When analyzing immune parameters, it is necessary to keep in mind the complex and articulated series of interactions and mutual control between the immune system, the endocrine system and the central nervous system.
A number of variables fall into this mix including stress, time and quality of sleep, level of physical activity, as well as physical inactivity, smoking, alcohol abuse, age, body composition and, last but not least, nutrition.
It has been known for a long time that an adequate diet is an important factor for the normal development of the immune system (in the growth phase) and its proper function throughout life. [1]
Malnutrition, on the other hand, is a condition that occurs when a person’s diet does not include the right amount and quality of nutrients, and this applies both to undernutrition and to overnutrition.
As reported, all immune functions rely on a proper qualitative nutrient supply. [2] Human studies have shown that supplementation with individual nutrients, as well as qualitative changes in certain macronutrients, affect specific immune functions even in well-nourished individuals. [3-5]
An individual’s overall nutritional status modulates subjective immune functions. Overeating, which causes obesity, and similarly undernutrition, negatively affect the functions of both innate and acquired immunity. In fact, let us not forget that obesity (especially if combined with a loss of muscle mass at the same time) is associated with chronic low-grade inflammation. [6]
The lack of some specific micronutrients is associated with an impaired immune response and an increased susceptibility to infectious diseases. Many human studies have shown that the supplementation of deficient micronutrients in the diet modulates immune function and resistance to infection. [7]
A balanced supplementation and the use of correct practices to help us modulate the variables that interact with the immune system can be very useful.
It is important to carry out regular physical activity (possibly in the morning), sleep at least 6 hours at night uninterruptedly, avoid cigarette smoking and alcohol abuse, in combination with the synergistic action of substances that help support the interactions and control of the immune system.

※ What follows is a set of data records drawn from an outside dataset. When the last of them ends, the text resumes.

(** Insertion in the map. *)
Lemma walk_add segs m h n n' : Forall (fun s => (length s < 256)%nat) segs -> add_path segs m h n = Some n' ->
  forall ss, walk ss n' = if bool_decide (ss = segs) then Some (m, h) else walk ss n.
Proof.
  intros Hs. revert n n'. induction Hs as [|s segs Hs Hsegs IH]; intros n n' Hadd ss; cbn [add_path] in Hadd.
  { injection Hadd as <-. destruct ss; cbn [walk]; [by destruct n|]. rewrite bool_decide_eq_false_2 by done. by destruct n. }
  set (p := fun c => bool_decide (segment c = s)) in Hadd.
  destruct (find_idx p (children n)) as [j|] eqn:Hj.
  - apply bind_Some in Hadd as (c' & Hadd' & [= <-]). apply find_idx_Some in Hj as Hj'. destruct Hj' as (c0 & Hc0 & Hp & _).
    rewrite (list_lookup_total_correct _ _ _ Hc0) in Hadd'. pose proof (add_path_segment _ _ _ _ _ Hadd') as Hseg.
    destruct ss as [|t ss]; cbn [walk]; [by destruct n|].
    replace (children (set_children _ n)) with (<[j:=c']> (children n)) by by destruct n.
    rewrite (find_idx_same _ _ _ c0 c') by (done || by rewrite Hseg).
    destruct (find_idx (fun c => bool_decide (segment c = t)) (children n)) as [i|] eqn:Hi.
    + destruct (decide (i = j)) as [->|Hne].
      * apply find_idx_Some in Hi as (c1 & Hc1 & Ht & _). assert (c1 = c0) as -> by congruence.
        cbv beta delta [p] in Hp. apply bool_decide_eq_true_1 in Ht. apply bool_decide_eq_true_1 in Hp. assert (t = s) as -> by congruence.
        rewrite list_lookup_total_insert_eq by by eapply lookup_lt_Some. rewrite (IH _ _ Hadd').
        rewrite (list_lookup_total_correct _ _ _ Hc0). repeat case_bool_decide; congruence.
      * rewrite list_lookup_total_insert_ne by done. rewrite bool_decide_eq_false_2; [done|]. intros [= -> ->].
        fold p in Hi. congruence.
    + rewrite bool_decide_eq_false_2; [done|]. intros [= -> ->]. fold p in Hi. congruence.
  - destruct (_ <=? _)%nat; [done|]. apply bind_Some in Hadd as (c' & Hadd' & [= <-]).
    pose proof (add_path_segment _ _ _ _ _ Hadd') as Hseg. rewrite create_segment, truncated_id in Hseg by done.
    destruct ss as [|t ss]; cbn [walk]; [by destruct n|].
    replace (children (set_children _ n)) with (children n ++ [c']) by by destruct n.
    rewrite find_idx_app, Hseg. destruct (find_idx (fun c => bool_decide (segment c = t)) (children n)) as [i|] eqn:Hi.
    + rewrite lookup_total_app_l by (apply find_idx_Some in Hi as (? & Hi & _); by eapply lookup_lt_Some).
      rewrite bool_decide_eq_false_2; [done|]. intros [= -> ->]. fold p in Hi. congruence.
    + case_bool_decide as Hst.
      * rewrite lookup_total_app_r, Nat.sub_diag by done. cbn. rewrite (IH _ _ Hadd'), walk_create.
        repeat case_bool_decide; congruence.
      * rewrite bool_decide_eq_false_2; [done|]. congruence.
Qed.

(** The specification: the latest registration of the same path. *)
Definition route_spec (rs : list registration) (path : list Z) : option (HttpMethod * nat) :=
  i ← find_idx (fun a : registration => bool_decide (split_path a.1.2 = split_path path)) rs;
  (fun a : registration => (a.1.1, a.2)) <$> rs !! i.

(** A pattern whose segments fit a node. *)
Definition fits (p : list Z) : Prop := Forall (fun s => (length s < 256)%nat) (split_path p).

Lemma registers_walk adds : Forall (fun a : registration => fits a.1.2) adds ->
  let '(r, rs) := registers router_create adds in forall path, walk (split_path path) r = route_spec rs path.
Proof.
  induction 1 as [|a adds HQ _ IH]; cbn [registers].
  { intros path. by destruct (split_path path). }
  destruct (registers router_create adds) as [r rs]. destruct a as [[m p] h]. cbn [fst snd] in HQ.
  unfold router_add. destruct (add_path (split_path p) m h r) as [r'|] eqn:Hadd; [|done]. intros path.
  rewrite (walk_add (split_path p) m h r r') by done.
  unfold route_spec. cbn [find_idx fst snd]. case_bool_decide as Hp.
  - by rewrite bool_decide_eq_true_2.
  - rewrite bool_decide_eq_false_2 by congruence. rewrite IH. unfold route_spec. by destruct (find_idx _ rs).
Qed.

Lemma match_node_same_tag n n' s params : tag n = tag n' -> match_node n s params = match_node n' s params.
Proof. destruct n, n'. unfold tag, match_node. cbn. by intros [= -> -> -> ->]. Qed.

Lemma created_tag Q n c : created Q n -> c ∈ children n -> tag c = route_node_create (segment c).
Proof. intros Hn Hc. apply tag_of_segment; [|done]. destruct (Hn [] n c (reach_here n) Hc) as (s0 & _ & ->). by exists s0. Qed.

(** The child that matches is the first one with its segment. *)
Lemma match_children_first Q n s params c ps : created Q n -> match_children (children n) s params = Some (Some (c, ps)) ->
  exists j, find_idx (fun d => bool_decide (segment d = segment c)) (children n) = Some j /\ children n !!! j = c.
Proof.
  intros Hn. pose proof (fun d => created_tag Q n d Hn) as Ht. clear Hn. induction (children n) as [|d cs IH]; cbn; [done|].
  intros (o & Ho & H)%bind_Some. destruct o as [ps'|].
  - injection H as -> ->. exists 0%nat. by rewrite bool_decide_eq_true_2.
  - destruct IH as (j & Hj & Hc); [by intros e He; apply Ht; right|done|]. case_bool_decide as Hs; [|exists (S j); by rewrite Hj].
    exfalso. apply match_children_spec in H as [Hin Hm]. cbn [fst snd] in *.
    rewrite (match_node_same_tag d c) in Ho by (rewrite (Ht d), (Ht c) by (left || by right); by rewrite Hs). congruence.
Qed.

Lemma descend_walks Q segs : forall n params x ps, created Q n -> descend segs n params = Some (Some (x, ps)) ->
  exists ts qs, reach n ts x /\ ps = params ++ concat qs /\ Forall3 tag_match ts segs qs /\ walk (segment <$> ts) n = endpoint x.
Proof.
  induction segs as [|s segs IH]; intros n params x ps Hn; cbn.
  { intros [= <- <-]. exists [], []. rewrite app_nil_r. repeat constructor. }
  intros (o & Ho & H)%bind_Some. destruct o as [[c ps']|]; [|done].
  destruct (match_children_first Q n s params c ps' Hn Ho) as (j & Hj & Hc).
  apply match_children_spec in Ho as [Hin Hm]. cbn in Hin, Hm. apply match_node_tag in Hm as (q & -> & Hq).
  destruct (IH _ _ _ _ (created_child Q n c Hn Hin) H) as (ts & qs & Hr & -> & Hall & Hw).
  exists (tag c :: ts), (q :: qs). cbn. rewrite <- app_assoc. split_and!; [by constructor|done|by constructor|].
  replace (segment (tag c)) with (segment c) by by destruct c. by rewrite Hj, Hc.
Qed.

Lemma registers_incl adds : (registers router_create adds).2 ⊆ adds.
Proof.
  induction adds as [|[[m p] h] adds IH]; cbn [registers]; [done|]. destruct (registers router_create adds) as [r rs].
  destruct (router_add r m p h) as [[] r']; cbn [snd] in *; [by apply list_subseteq_skip|by apply list_subseteq_cons].
Qed.

Lemma created_segments p : fits p -> segment <$> (route_node_create <$> split_path p) = split_path p.
Proof. unfold fits. induction 1 as [|s l Hs _ IH]; cbn; [done|]. rewrite create_segment, truncated_id by done. f_equal. exact IH. Qed.



(** ** Literal patterns: the trie is a map *)

(** A segment that is neither a parameter nor a wildcard and fits a node. *)
Definition literal (s : list Z) : Prop :=
  is_param (route_node_create s) = false /\ is_wildcard (route_node_create s) = false /\ (length s < 256)%nat.

Lemma literal_fits (a : registration) : Forall literal (split_path a.1.2) -> fits a.1.2.
Proof. intros Ha. eapply Forall_impl; [exact Ha|by intros s (_ & _ & ?)]. Qed.

Lemma match_children_literal cs s : Forall (fun c => is_param c = false /\ is_wildcard c = false) cs ->
  match_children cs s [] = Some ((fun j => (cs !!! j, [])) <$> find_idx (fun c => bool_decide (segment c = s)) cs).
Proof.
  induction 1 as [|c cs [Hp Hw] _ IH]; [done|]. cbn [match_children find_idx]. unfold match_node. rewrite Hp, Hw. cbn [negb andb].
  case_bool_decide; [done|]. cbn [mbind option_bind]. rewrite IH. by destruct (find_idx _ cs).
Qed.

Lemma descend_walk segs n : created literal n ->
  exists o, descend segs n [] = Some o /\ (forall x ps, o = Some (x, ps) -> ps = [] /\ endpoint x = walk segs n) /\ (o = None -> walk segs n = None).
Proof.
  revert n. induction segs as [|s segs IH]; intros n Hn; cbn [descend walk].
  { eexists. split; [done|]. split; [by intros x ps [= <- <-]|done]. }
  rewrite match_children_literal.
  2: { apply Forall_forall. intros c Hc. destruct (Hn [] n c (reach_here n) Hc) as (s0 & (H1 & H2 & _) & Ht).
       rewrite <- Ht in H1, H2. by destruct c. }
  cbn [mbind option_bind]. destruct (find_idx _ (children n)) as [j|] eqn:Hj; cbn [fmap option_fmap option_map]; [|by eexists].
  apply IH. eapply created_child; [done|]. apply find_idx_Some in Hj as (c & Hc & _). apply list_elem_of_lookup_total_2. by eapply lookup_lt_Some.
Qed.

(** With patterns of literal segments the trie refines a map from paths to
    routes: a dispatch calls the handler of the latest accepted registration of the
    same path, if that was for the same method, and no handler otherwise. *)
Theorem router_refines_map adds m path : Forall (fun a : registration => Forall literal (split_path a.1.2)) adds ->
  let '(r, rs) := registers router_create adds in
  router_dispatch r m path = Some (
    match route_spec rs path with
    | Some (m', h) => if bool_decide (m' = m) then Some (h, []) else None
    | None => None
    end).
Proof.
  intros Hadds. pose proof (registers_walk adds) as Hw. specialize (Hw ltac:(eapply Forall_impl; [exact Hadds|apply literal_fits])). pose proof (registers_ok literal adds Hadds) as Hok.
  destruct (registers router_create adds) as [r rs]. destruct Hok as [Hc _]. rewrite <- (Hw path). unfold router_dispatch.
  destruct (descend_walk (split_path path) r Hc) as (o & -> & H1 & H2). cbn [mbind option_bind]. destruct o as [[x ps]|].
  - destruct (H1 _ _ eq_refl) as [-> ->]. by destruct (walk _ r) as [[m' h]|].
  - by rewrite H2.
Qed.

Lemma router_refines_map_witness :
  let adds := [(HTTP_POST, str_bytes "/a/c", 3%nat); (HTTP_GET, str_bytes "a/b/", 2%nat); (HTTP_GET, str_bytes "/a/b", 1%nat)] in
  let '(r, rs) := registers router_create adds in
  router_dispatch r HTTP_GET (str_bytes "/a/b") = Some (Some (2%nat, [])) /\
  router_dispatch r HTTP_GET (str_bytes "/a/c") = Some (match route_spec rs (str_bytes "/a/c") with
    | Some (m', h) => if bool_decide (m' = HTTP_GET) then Some (h, []) else None | None => None end).
Proof.
  intros adds. split; [vm_compute; reflexivity|].
  apply (router_refines_map adds HTTP_GET (str_bytes "/a/c")).
  repeat apply Forall_cons_2; try apply Forall_nil_2; cbn; repeat apply Forall_cons_2; try apply Forall_nil_2;
    (split; [reflexivity|split; [reflexivity|vm_compute; lia]]).
Defined.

On the one hand, you should use a dietary supplement rich in important vitamins and minerals such as vitamin A, vitamin C, iron, calcium, magnesium, selenium, zinc and vitamin E – substances that are key in a large number of biological functions related to the immune system [8-13].
On the other hand, taking a food supplement that covers the daily requirement of Vitamin D is useful not only for bone health, but also to support numerous actions of both the immune and the endocrine systems [14-19].